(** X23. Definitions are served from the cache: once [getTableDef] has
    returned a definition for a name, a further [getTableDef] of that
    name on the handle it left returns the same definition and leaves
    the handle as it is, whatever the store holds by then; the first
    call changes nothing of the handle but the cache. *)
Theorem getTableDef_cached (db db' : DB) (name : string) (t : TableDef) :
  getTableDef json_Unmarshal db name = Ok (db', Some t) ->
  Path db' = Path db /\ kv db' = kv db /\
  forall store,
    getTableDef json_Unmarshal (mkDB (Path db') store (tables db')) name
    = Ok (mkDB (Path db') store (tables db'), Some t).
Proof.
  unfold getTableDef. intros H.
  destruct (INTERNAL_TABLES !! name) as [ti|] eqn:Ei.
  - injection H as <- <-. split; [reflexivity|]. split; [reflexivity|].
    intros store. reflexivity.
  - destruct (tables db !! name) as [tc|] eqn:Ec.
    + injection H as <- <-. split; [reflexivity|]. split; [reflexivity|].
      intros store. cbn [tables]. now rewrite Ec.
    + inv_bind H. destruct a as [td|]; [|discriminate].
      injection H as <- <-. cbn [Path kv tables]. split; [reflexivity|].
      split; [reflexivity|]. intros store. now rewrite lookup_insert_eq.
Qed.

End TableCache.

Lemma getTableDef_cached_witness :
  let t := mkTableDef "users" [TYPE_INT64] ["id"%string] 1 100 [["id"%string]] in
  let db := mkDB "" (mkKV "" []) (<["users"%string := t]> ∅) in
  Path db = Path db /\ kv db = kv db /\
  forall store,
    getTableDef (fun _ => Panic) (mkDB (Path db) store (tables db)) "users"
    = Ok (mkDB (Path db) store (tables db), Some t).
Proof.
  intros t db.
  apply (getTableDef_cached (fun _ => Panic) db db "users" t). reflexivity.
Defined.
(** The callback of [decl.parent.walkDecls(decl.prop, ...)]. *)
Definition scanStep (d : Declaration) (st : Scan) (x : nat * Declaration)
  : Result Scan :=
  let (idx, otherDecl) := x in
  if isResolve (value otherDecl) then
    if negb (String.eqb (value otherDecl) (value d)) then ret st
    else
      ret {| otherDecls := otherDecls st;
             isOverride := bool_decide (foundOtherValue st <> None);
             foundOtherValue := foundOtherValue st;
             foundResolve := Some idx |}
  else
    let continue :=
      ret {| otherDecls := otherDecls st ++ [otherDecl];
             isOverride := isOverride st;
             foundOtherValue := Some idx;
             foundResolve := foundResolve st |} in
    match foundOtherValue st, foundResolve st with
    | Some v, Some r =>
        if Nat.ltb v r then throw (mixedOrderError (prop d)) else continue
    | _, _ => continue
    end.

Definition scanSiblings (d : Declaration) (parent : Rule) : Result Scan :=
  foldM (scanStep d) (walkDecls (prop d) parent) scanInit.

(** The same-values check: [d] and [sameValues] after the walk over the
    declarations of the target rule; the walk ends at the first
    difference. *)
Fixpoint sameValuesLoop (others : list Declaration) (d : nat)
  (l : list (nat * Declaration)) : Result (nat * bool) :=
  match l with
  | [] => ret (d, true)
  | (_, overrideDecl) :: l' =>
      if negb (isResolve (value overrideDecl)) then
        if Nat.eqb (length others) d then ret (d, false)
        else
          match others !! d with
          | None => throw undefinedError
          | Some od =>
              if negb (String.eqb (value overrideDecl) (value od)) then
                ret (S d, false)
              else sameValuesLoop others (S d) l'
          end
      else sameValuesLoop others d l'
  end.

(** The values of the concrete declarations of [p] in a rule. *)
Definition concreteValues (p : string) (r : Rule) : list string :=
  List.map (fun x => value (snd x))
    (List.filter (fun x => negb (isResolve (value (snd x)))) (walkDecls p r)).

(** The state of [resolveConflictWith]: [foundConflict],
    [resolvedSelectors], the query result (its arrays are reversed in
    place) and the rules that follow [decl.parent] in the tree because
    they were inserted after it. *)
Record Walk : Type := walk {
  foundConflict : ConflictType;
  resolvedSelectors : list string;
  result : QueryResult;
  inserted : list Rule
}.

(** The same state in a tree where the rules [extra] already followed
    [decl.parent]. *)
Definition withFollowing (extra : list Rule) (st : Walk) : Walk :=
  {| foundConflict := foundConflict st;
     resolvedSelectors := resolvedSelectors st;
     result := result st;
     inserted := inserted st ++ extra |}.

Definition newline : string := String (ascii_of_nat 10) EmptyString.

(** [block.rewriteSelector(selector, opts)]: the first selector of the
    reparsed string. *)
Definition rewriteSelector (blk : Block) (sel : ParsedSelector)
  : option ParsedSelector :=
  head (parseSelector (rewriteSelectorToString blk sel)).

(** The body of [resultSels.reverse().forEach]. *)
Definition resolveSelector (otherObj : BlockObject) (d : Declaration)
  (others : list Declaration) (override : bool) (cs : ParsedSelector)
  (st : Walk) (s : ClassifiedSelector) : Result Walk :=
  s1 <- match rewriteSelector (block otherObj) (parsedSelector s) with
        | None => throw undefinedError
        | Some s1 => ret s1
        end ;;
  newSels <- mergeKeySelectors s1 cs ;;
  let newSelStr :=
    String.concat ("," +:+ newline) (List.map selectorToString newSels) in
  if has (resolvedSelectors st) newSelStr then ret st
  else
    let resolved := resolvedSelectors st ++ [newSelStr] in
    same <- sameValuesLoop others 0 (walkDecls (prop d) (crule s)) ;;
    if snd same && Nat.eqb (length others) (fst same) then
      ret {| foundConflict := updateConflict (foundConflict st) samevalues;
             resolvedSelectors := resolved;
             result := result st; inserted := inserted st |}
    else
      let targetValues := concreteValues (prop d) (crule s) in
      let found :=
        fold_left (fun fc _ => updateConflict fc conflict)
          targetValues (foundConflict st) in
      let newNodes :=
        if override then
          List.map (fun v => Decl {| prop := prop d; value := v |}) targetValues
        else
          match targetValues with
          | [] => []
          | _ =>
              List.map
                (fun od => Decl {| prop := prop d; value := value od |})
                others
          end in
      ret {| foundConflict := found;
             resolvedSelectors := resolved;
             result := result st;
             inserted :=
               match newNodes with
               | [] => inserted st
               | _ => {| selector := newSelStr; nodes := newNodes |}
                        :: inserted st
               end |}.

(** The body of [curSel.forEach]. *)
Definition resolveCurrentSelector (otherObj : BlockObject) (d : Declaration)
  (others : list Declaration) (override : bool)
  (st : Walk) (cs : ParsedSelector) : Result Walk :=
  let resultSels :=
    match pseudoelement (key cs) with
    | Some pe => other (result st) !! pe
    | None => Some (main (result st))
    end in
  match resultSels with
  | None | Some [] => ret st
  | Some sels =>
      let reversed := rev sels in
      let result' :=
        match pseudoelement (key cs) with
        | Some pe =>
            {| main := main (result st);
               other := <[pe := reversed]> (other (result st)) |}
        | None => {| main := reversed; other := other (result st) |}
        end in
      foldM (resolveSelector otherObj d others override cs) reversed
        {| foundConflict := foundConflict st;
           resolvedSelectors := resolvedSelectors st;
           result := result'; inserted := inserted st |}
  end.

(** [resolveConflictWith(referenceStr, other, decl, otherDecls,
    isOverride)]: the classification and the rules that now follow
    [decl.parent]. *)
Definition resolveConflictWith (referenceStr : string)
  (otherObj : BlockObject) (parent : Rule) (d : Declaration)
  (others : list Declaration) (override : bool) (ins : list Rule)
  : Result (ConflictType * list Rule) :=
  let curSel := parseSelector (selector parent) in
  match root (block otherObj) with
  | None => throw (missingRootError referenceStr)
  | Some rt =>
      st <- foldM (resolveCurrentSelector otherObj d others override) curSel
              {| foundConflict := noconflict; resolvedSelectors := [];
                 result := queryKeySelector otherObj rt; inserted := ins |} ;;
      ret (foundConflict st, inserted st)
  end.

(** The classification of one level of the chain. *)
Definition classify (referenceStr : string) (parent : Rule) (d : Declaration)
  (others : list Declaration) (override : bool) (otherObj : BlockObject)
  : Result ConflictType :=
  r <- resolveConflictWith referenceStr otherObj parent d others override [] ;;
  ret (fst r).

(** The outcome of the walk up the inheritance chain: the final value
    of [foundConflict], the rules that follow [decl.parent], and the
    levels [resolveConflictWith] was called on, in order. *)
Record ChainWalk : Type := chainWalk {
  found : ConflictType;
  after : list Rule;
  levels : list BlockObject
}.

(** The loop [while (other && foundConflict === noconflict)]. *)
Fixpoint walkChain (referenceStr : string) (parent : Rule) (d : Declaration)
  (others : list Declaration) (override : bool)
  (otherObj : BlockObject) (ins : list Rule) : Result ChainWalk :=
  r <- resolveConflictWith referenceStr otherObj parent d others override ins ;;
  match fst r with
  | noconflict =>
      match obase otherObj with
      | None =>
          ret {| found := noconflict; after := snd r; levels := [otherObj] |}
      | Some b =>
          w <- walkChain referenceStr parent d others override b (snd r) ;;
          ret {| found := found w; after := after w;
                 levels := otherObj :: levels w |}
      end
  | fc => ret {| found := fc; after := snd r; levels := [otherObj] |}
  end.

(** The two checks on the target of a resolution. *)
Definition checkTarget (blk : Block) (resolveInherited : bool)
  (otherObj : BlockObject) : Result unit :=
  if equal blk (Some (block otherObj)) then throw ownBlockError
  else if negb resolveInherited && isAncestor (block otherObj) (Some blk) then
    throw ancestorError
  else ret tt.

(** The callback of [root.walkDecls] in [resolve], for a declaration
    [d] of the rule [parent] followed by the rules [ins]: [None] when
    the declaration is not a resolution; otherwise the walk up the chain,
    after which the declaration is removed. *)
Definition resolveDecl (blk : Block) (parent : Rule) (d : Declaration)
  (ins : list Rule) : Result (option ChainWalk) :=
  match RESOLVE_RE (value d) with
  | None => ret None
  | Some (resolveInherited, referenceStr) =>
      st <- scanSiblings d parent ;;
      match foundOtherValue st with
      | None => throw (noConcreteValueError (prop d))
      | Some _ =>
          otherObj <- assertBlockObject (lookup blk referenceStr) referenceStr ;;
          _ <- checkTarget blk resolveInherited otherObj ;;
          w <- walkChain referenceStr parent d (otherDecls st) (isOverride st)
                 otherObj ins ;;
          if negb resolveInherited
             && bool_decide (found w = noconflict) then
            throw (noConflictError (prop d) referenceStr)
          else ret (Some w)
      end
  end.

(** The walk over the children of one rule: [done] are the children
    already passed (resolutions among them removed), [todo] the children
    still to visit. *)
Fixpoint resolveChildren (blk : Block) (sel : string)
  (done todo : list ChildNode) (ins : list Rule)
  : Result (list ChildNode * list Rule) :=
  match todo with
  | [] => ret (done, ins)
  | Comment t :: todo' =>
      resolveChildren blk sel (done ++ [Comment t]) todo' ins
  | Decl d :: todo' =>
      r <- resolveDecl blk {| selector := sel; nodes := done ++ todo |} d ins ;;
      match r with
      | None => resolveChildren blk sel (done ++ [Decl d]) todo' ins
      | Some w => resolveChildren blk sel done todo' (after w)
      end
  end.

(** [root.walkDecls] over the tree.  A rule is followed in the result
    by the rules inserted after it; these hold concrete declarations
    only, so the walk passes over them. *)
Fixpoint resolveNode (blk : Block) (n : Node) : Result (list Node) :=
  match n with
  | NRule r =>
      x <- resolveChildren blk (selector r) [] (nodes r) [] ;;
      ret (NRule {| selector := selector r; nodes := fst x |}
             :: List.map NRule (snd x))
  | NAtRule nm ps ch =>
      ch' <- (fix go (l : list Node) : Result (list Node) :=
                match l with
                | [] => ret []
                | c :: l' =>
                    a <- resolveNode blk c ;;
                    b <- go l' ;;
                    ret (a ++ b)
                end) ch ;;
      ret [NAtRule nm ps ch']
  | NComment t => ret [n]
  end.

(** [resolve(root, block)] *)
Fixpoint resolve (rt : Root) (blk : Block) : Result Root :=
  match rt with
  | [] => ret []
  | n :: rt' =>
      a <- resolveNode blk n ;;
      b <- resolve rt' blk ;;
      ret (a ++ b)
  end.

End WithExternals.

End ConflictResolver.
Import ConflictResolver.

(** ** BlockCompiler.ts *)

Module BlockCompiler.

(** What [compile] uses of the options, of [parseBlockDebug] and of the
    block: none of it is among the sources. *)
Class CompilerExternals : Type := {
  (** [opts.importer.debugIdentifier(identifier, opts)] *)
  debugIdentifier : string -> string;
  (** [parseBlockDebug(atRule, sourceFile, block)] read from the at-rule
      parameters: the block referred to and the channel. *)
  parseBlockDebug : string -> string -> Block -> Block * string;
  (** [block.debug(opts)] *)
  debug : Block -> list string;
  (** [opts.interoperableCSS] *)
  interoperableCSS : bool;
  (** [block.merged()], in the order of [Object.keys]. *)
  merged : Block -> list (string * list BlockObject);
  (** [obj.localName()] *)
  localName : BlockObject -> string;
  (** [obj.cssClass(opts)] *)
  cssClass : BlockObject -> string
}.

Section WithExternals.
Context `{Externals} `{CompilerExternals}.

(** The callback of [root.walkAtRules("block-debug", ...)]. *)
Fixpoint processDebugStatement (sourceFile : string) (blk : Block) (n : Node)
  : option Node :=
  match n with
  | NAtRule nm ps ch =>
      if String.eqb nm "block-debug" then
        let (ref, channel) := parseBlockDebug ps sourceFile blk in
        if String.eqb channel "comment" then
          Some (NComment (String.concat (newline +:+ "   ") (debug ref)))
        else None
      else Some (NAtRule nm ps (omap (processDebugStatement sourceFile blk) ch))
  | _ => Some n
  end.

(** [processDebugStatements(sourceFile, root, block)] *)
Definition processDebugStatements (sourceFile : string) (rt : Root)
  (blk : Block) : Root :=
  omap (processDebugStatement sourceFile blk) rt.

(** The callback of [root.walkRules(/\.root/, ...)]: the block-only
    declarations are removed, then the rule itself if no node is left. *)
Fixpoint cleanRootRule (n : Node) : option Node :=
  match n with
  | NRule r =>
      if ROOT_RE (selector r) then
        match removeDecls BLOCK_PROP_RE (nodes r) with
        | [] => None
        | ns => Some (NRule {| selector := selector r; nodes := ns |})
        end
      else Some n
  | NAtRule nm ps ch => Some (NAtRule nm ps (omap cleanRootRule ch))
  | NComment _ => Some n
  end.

**Task details:** In the entries above, find each line with "updateConflict" and copy it.

**Worked solution:**
      ret {| foundConflict := updateConflict (foundConflict st) samevalues;
        fold_left (fun fc _ => updateConflict fc conflict)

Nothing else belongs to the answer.